About this task: Copy each line from the data that has the word "Heven" in it.

^^^^^^^^

(** X3. Assignment replaces the array of the target: the assigned axis has the
    ticks of the source in a new array, the array the target had is
    released (a read through the pointer that [ticks()] returned before the
    assignment is undefined), every other array is as it was, and as many
    arrays are live as before. *)
Theorem assign_replaces_array h this old a ticks :
  holds h this old → holds h a ticks →
  ∃ b h' lo,
    Axis.assign this a h = Done b h' ∧
    holds h' b ticks ∧
    Axis.n this = Ptr lo ∧ h' !! lo = None ∧
    (∀ i, load (Axis.ticks this) i h' = Undefined) ∧
    (∀ l, Ptr l ≠ Axis.n this → Ptr l ≠ Axis.n b → h' !! l = h !! l) ∧
    size h' = size h.
Proof.
  intros Hthis Ha. pose proof Hthis as (lo & Hno & Hlo & Hleno).
  assert (lo ≠ fresh (dom h)) as Hlo' by by eapply fresh_ne.
  eexists _, _, lo. split; [by eapply assign_done|]. split_and!.
  - eexists. split_and!; [done| |done].
    by rewrite lookup_delete_ne, lookup_insert_eq.
  - done.
  - apply lookup_delete_eq.
  - intros i. unfold Axis.ticks, load. by rewrite Hno, lookup_delete_eq.
  - intros l Hl1 Hl2. rewrite Hno in Hl1. cbn [Axis.n] in Hl2.
    rewrite lookup_delete_ne by congruence.
    by rewrite lookup_insert_ne by congruence.
  - rewrite map_size_delete_Some
      by (rewrite lookup_insert_ne by done; by eexists).
    rewrite map_size_insert_None by apply fresh_unused. lia.
Qed.

(** X4. Self-assignment [a = a] is safe: the parameter is a copy made before
    anything is released, and the axis has its ticks afterwards, in the
    array of the copy. *)
Theorem self_assignment h a ticks :
  holds h a ticks →
  ∃ b h',
    Axis.assign a a h = Done b h' ∧
    holds h' b ticks ∧ Axis.size b = Axis.size a ∧
    ∀ i, tick_at h' b i = tick_at h a i.
Proof.
  intros Ha. pose proof Ha as (l & Hn & Hl & Hlen).
  assert (l ≠ fresh (dom h)) as Hne by by eapply fresh_ne.
  assert (holds (delete l (<[fresh (dom h) := Some <$> ticks]> h))
            (Axis.Make (Ptr (fresh (dom h))) (length ticks)) ticks) as Hb.
  { eexists. split_and!; [done| |done].
    by rewrite lookup_delete_ne, lookup_insert_eq. }
  eexists _, _. split; [by eapply assign_done|]. split_and!.
  - done.
  - by unfold Axis.size.
  - intros i. by rewrite (tick_at_holds _ _ _ _ Hb), (tick_at_holds _ _ _ _ Ha).
Qed.

(** X5. Move assignment [this = std::move(a)], for two axes with arrays of
    their own: the assigned axis takes over the array of [a], nothing is
    allocated or copied, the array the target had is released, and [a] is
    left with the null pointer. *)
Theorem move_assignment h this old a ticks :
  holds h this old → holds h a ticks → Axis.n this ≠ Axis.n a →
  ∃ b a' lo,
    Axis.n this = Ptr lo ∧
    Axis.assign_move this a h = Done (b, a') (delete lo h) ∧
    Axis.n b = Axis.n a ∧ holds (delete lo h) b ticks ∧
    Axis.n a' = NULL ∧
    Axis.destroy a' (delete lo h) = Done tt (delete lo h).
Proof.
  intros (lo & Hno & Hlo & Hleno) (la & Hna & Hla & Hlena) Hne.
  exists (Axis.Make (Axis.n a) (Axis.length a)), (Axis.Make NULL (Axis.length a)), lo.
  split_and!; try done.
  - unfold Axis.assign_move, Axis.move, Axis.assign_from, Axis.destroy.
    unfold Mem.bind, ret, delete_array. cbn [fst snd Axis.n Axis.length].
    by rewrite Hno, Hlo.
  - exists la. split_and!; [done| |done].
    rewrite lookup_delete_ne; [done|]. intros ->. congruence.
Qed.

(** X6. A write through [operator()] is what a read at that index returns
    afterwards, and the other ticks and the size of the axis are as they
    were. *)
Theorem write_then_read h a ticks i x :
  holds h a ticks → i < Axis.size a →
  ∃ h',
    Axis.set a i x h = Done tt h' ∧
    Axis.get a i h' = Done x h' ∧
    (∀ j, j ≠ i → tick_at h' a j = tick_at h a j) ∧
    holds h' a (<[i := x]> ticks) ∧ length (<[i := x]> ticks) = Axis.size a.
Proof.
  intros Ha Hi. pose proof Ha as (l & Hn & Hl & Hlen).
  unfold Axis.size in *. rewrite Hlen in Hi.
  destruct (set_done h a ticks i x Ha Hi) as (l' & Hn' & Hset).
  rewrite Hn in Hn'. injection Hn' as <-.
  assert (holds (<[l := Some <$> <[i := x]> ticks]> h) a (<[i := x]> ticks)) as Ha'.
  { exists l. split_and!; [done|apply lookup_insert_eq|].
    by rewrite length_insert. }
  eexists. split_and!; [done| | |done|].
  - unfold Axis.get. rewrite Hn.
    eapply load_done; [apply lookup_insert_eq|].
    by rewrite list_lookup_fmap, list_lookup_insert_eq.
  - intros j Hj.
    rewrite (tick_at_holds _ _ _ _ Ha), (tick_at_holds _ _ _ _ Ha').
    by rewrite list_lookup_insert_ne.
  - by rewrite length_insert.
Qed.

End Ownership.

(** ** More on refine and on printing *)

Section RefineMore.
Context `{RealOps Real}.
Implicit Types (h : heap Real) (l : loc) (ticks : list Real).

Lemma refined_cons x rest : ∃ tail, refined x rest = x :: tail.
Proof. destruct rest; by eexists. Qed.

Lemma refined_last x rest : last (refined x rest) = last (x :: rest).
Proof.
  revert x. induction rest as [|y rest IH]; intros x; [done|].
  change (refined x (y :: rest)) with (x :: midpoint x y :: refined y rest).
  specialize (IH y). destruct (refined_cons y rest) as [tail Htail].
  rewrite Htail in IH |- *. exact IH.
Qed.

(** X7. An axis of no ticks (the vector constructor and the release build make
    one from an empty sequence) cannot be refined: the count
    [length * 2 - 1] of the new array is below zero, or wraps, and [new]
    throws before anything is read or written. *)
Theorem refine_empty h a :
  Axis.size a = 0 → Axis.refine a h = BadAlloc.
Proof.
  unfold Axis.size. intros Hlen.
  unfold Axis.refine, Axis.with_length, Mem.bind, new_array. by rewrite Hlen.
Qed.

(** X8. [refine] keeps the end points of the interval: the first tick of the
    refined axis is the first tick of the axis, and its last tick, at index
    [size() - 1], is the last tick of the axis. *)
Theorem refine_end_points h a ticks :
  holds h a ticks → 1 ≤ length ticks →
  ∃ r h',
    Axis.refine a h = Done r h' ∧
    tick_at h' r 0 = head ticks ∧
    tick_at h' r (Axis.size r - 1) = last ticks.
Proof.
  intros Ha Hn. destruct ticks as [|x0 rest]; [simpl in Hn; lia|].
  eexists _, _. split; [by apply refine_done|].
  pose proof (holds_new h (fresh (dom h)) (refined x0 rest)) as Hr.
  rewrite refined_length in Hr.
  replace (2 * length rest + 1) with (2 * length (x0 :: rest) - 1) in Hr
    by (simpl; lia).
  rewrite !(tick_at_holds _ _ _ _ Hr). split.
  - by destruct rest.
  - rewrite <- refined_last, last_lookup, refined_length.
    unfold Axis.size. cbn [Axis.length]. f_equal. simpl. lia.
Qed.

(** X9. [refine] allocates one array, for its result, and releases none; every
    array that was live before, of the receiver or of any other axis, has
    the cells it had. *)
Theorem refine_allocates_one h a ticks :
  holds h a ticks → 1 ≤ length ticks →
  ∃ r h' l',
    Axis.refine a h = Done r h' ∧
    Axis.n r = Ptr l' ∧ h !! l' = None ∧
    dom h' = {[l']} ∪ dom h ∧
    (∀ l, l ≠ l' → h' !! l = h !! l) ∧
    ∀ c cticks, holds h c cticks → holds h' c cticks.
Proof.
  intros Ha Hn. destruct ticks as [|x0 rest]; [simpl in Hn; lia|].
  eexists _, _, (fresh (dom h)). split; [by apply refine_done|]. split_and!.
  - done.
  - apply fresh_unused.
  - apply dom_insert_L.
  - intros l Hl. by rewrite lookup_insert_ne.
  - intros c cticks Hc. apply holds_insert_ne; [done|by eapply holds_fresh].
Qed.

(** X10. Refining twice: an axis of n >= 1 ticks becomes one of 4n-3 ticks in
    which the tick of input position k is at position 4k, the midpoint of
    ticks k and k+1 is at position 4k+2, and the positions 4k+1 and 4k+3
    hold the midpoints of their two neighbours. *)
Theorem refine_twice h a ticks :
  holds h a ticks → 1 ≤ length ticks →
  ∃ r1 h1 r2 h2 ticks2,
    Axis.refine a h = Done r1 h1 ∧ Axis.refine r1 h1 = Done r2 h2 ∧
    holds h2 r2 ticks2 ∧
    Axis.size r2 = 4 * length ticks - 3 ∧
    (∀ k x, ticks !! k = Some x → ticks2 !! (4 * k) = Some x) ∧
    (∀ k x y, ticks !! k = Some x → ticks !! (k + 1) = Some y →
       ticks2 !! (4 * k + 2) = Some (midpoint x y) ∧
       ticks2 !! (4 * k + 1) = Some (midpoint x (midpoint x y)) ∧
       ticks2 !! (4 * k + 3) = Some (midpoint (midpoint x y) y)).
Proof.
  intros Ha Hn. destruct ticks as [|x0 rest]; [simpl in Hn; lia|].
  set (ticks := x0 :: rest) in *.
  destruct (refined_cons x0 rest) as [tail Htail].
  pose proof (holds_new h (fresh (dom h)) (refined x0 rest)) as Hr1.
  rewrite refined_length in Hr1.
  replace (2 * length rest + 1) with (2 * length ticks - 1) in Hr1
    by (simpl; lia).
  set (h1 := <[fresh (dom h) := Some <$> refined x0 rest]> h) in *.
  assert (length tail = 2 * length rest) as Hlen_tail.
  { apply (f_equal length) in Htail. rewrite refined_length in Htail.
    simpl in Htail. lia. }
  eexists _, h1, _, _, (refined x0 tail). split; [by apply refine_done|].
  rewrite Htail in Hr1. split; [by apply refine_done|].
  assert (∀ k, refined x0 tail !! (2 * (2 * k)) = ticks !! k) as Heven.
  { intros k. by rewrite refined_even, <- Htail, refined_even. }
  assert (∀ k x y, ticks !! k = Some x → ticks !! (k + 1) = Some y →
            (x0 :: tail) !! (2 * k + 1) = Some (midpoint x y)) as Hodd.
  { intros k x y Hx Hy. rewrite <- Htail. by apply refined_odd. }
  split_and!.
  - eexists. split_and!; [done|apply lookup_insert_eq|].
    cbn [Axis.length]. rewrite refined_length. simpl. lia.
  - unfold Axis.size. cbn [Axis.length length]. simpl length. lia.
  - intros k x Hk. replace (4 * k) with (2 * (2 * k)) by lia.
    by rewrite Heven.
  - intros k x y Hx Hy. split_and!.
    + replace (4 * k + 2) with (2 * (2 * k + 1)) by lia.
      rewrite refined_even. by eapply Hodd.
    + replace (4 * k + 1) with (2 * (2 * k) + 1) by lia.
      apply refined_odd; [by rewrite <- Htail, refined_even|by eapply Hodd].
    + replace (4 * k + 3) with (2 * (2 * k + 1) + 1) by lia.
      apply refined_odd; [by eapply Hodd|].
      replace (2 * k + 1 + 1) with (2 * (k + 1)) by lia.
      by rewrite <- Htail, refined_even.
Qed.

^^^^^^^^

Response for this exercise:
  assert (∀ k, refined x0 tail !! (2 * (2 * k)) = ticks !! k) as Heven.
    by rewrite Heven.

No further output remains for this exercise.